What is most striking about this revolutionary scene is its utter passivity. Even the expropriation of the expropriators takes place in the passive tense. The capitalist “integument” bursts without a human or even an anthropomorphic agent, as the inevitable result of the growing incompatibility between the “centralization of the means of production” and “capitalist private property,” whose hour is struck, not by the revolutionary proletariat, but by the impersonal forces of history.

Marx’s aim is not to render the proletariat passive, but, on the contrary, by affirming the inevitability of the process, to encourage them to hasten it. To this end, a natural necessity is affirmed in scenic, that is, cultural terms. An impersonal process is made into a spectacle; we are witnesses on the scene of history itself. And although the periphery lacks identifiable agents, the scene, like all scenes, is focused on its mortal center, the expropriators, the sacrificial nature of whose expropriation is underlined by the fatal implications of the striking hour (which the English “knell” renders in a more ecclesiastical register).

The passage concludes:

The capitalist mode of appropriation, the result of the capitalist mode of production, produces capitalist private property. This is the first negation of individual private property, as founded on the labor of the proprietor. But capitalist production begets, with the inexorability of a law of Nature, its own negation. It is the negation of negation.
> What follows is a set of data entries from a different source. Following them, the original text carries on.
(** * Attendance system: a shallow embedding of [app.py]

    The Flask application keeps two SQL tables ([AccessLink], [Attendee]) and a
    signed session cookie.  Every view function of [app.py] is embedded below as
    a computation in a small state-and-exception monad over the tables and the
    session; the values that the Python runtime draws from the outside world
    during a request ([uuid.uuid4()], [datetime.utcnow()], the submitted form
    and query string) are carried by the [request] record. *)

From stdpp Require Import gmap strings list fin_maps sorting pretty.
From Stdlib Require Import ZArith Ascii String.

Local Open Scope string_scope.
Local Open Scope Z_scope.

(** ** Values *)

(** [datetime.datetime], field by field. *)
Record datetime : Type := mk_datetime {
  year : Z; month : Z; day : Z;
  hour : Z; minute : Z; second : Z; microsecond : Z
}.

(** Row of [class AccessLink(db.Model)].  The primary key [id] is the key of
    the table map, see [state]. *)
Record AccessLink : Type := mk_AccessLink {
  token : string;
  is_active : bool;
  created_at : datetime
}.

(** Row of [class Attendee(db.Model)], again without the primary key. *)
Record Attendee : Type := mk_Attendee {
  name : string;
  role : string;
  group : option string;
  timestamp : datetime;
  access_token_used : string
}.

Inductive http_method : Type := GET | POST.

(** What a view function reads from [flask.request], together with the values
    [uuid.uuid4()] and [datetime.utcnow()] return while it is served. *)
Record request : Type := mk_request {
  method : http_method;
  form : gmap string string;
  args : gmap string string;
  uuid4 : string;
  utcnow : datetime
}.

(** Flask endpoints, and the URL [url_for] builds for each from the
    [@app.route] decorators. *)
Inductive endpoint : Type :=
  | ep_register (tok : string)
  | ep_success
  | ep_home
  | ep_admin_login
  | ep_admin_logout
  | ep_admin_dashboard
  | ep_generate_link
  | ep_toggle_link_status (link_id : Z)
  | ep_export_csv.

(** Percent-encoding of a path variable, as the URL converters of werkzeug
    build it: [urllib.parse.quote(str(value), safe="!$&'()*+,/:;=@")].
    Letters, digits, [_.-~] and the characters of [safe] stay as they are;
    every other byte is written [%XX], with upper-case hexadecimal digits. *)
Definition url_safe (c : ascii) : bool :=
  let n := nat_of_ascii c in
  ((65 <=? n) && (n <=? 90) || (97 <=? n) && (n <=? 122) || (48 <=? n) && (n <=? 57))%nat
  || existsb (Ascii.eqb c) (list_ascii_of_string "_.-~!$&'()*+,/:;=@").
(** * SchedulerV3: the timetable builder of [src/app/page.tsx]

    A shallow embedding of [buildSchedule] and its helper [canAssignTeacher],
    together with the properties the specification states about them.

    - The JavaScript objects [newSchedule], [newSchedule[cls]] and
      [newSchedule[cls][day]] are finite maps from property names to values.
      Each nested object is held by one property only, so maps of maps have
      the sharing the objects have. Names of classes, days and subjects are
      taken to be ordinary property names.
    - The code mutates the objects in place and raises a [TypeError] when it
      reads a property of [undefined] or iterates [undefined], so the
      program is written in a state-and-exception monad over a store that
      holds the object graph and the state of the random source.
    - The catalog constants [DAYS], [SUBJECTS], [TEACHERS] and [CLASSES] are
      the fields of a record the program is parameterised by; [builtin] is
      the catalog of the source.
    - The store also keeps a history of the run (every object graph the run
      goes through, every rotation it draws). The program never reads it;
      the properties about intermediate states and rotations are stated on
      it.
    - The [while] loop takes fuel; [buildSchedule] gives it the length of the
      rotation, and every property below includes that the fuel suffices.
    - The component around [buildSchedule] is modelled as well: its three
      state cells with the click handler and the timer callback of
      [generateSchedule], and the schedule display, which may raise like
      any other read of the object graph. *)

From stdpp Require Import base option list strings gmap.

(** ** Types (page.tsx, lines 8-27) *)

Definition Subject := string.
Definition Teacher := string.
Definition ClassName := string.
Definition Day := string.

(** An element of [PERIODS]: a number or one of the two break names. The
    same values are the property keys of a [DaySchedule]. *)
Inductive Period : Type :=
  | Num (n : nat)
  | Recess
  | Lunch.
This does not re-establish private property for the producer, but gives him individual property based on the acquisition of the capitalist era: i.e., on co-operation and the possession in common of the land and of the means of production.

The transformation of scattered private property, arising from individual labor, into capitalist private property is, naturally, a process, incomparably more protracted, violent, and difficult, than the transformation of capitalistic private property, already practically resting on socialized production, into socialized property. In the former case, we had the expropriation of the mass of the people by a few usurpers; in the latter, we have the expropriation of a few usurpers by the mass of the people.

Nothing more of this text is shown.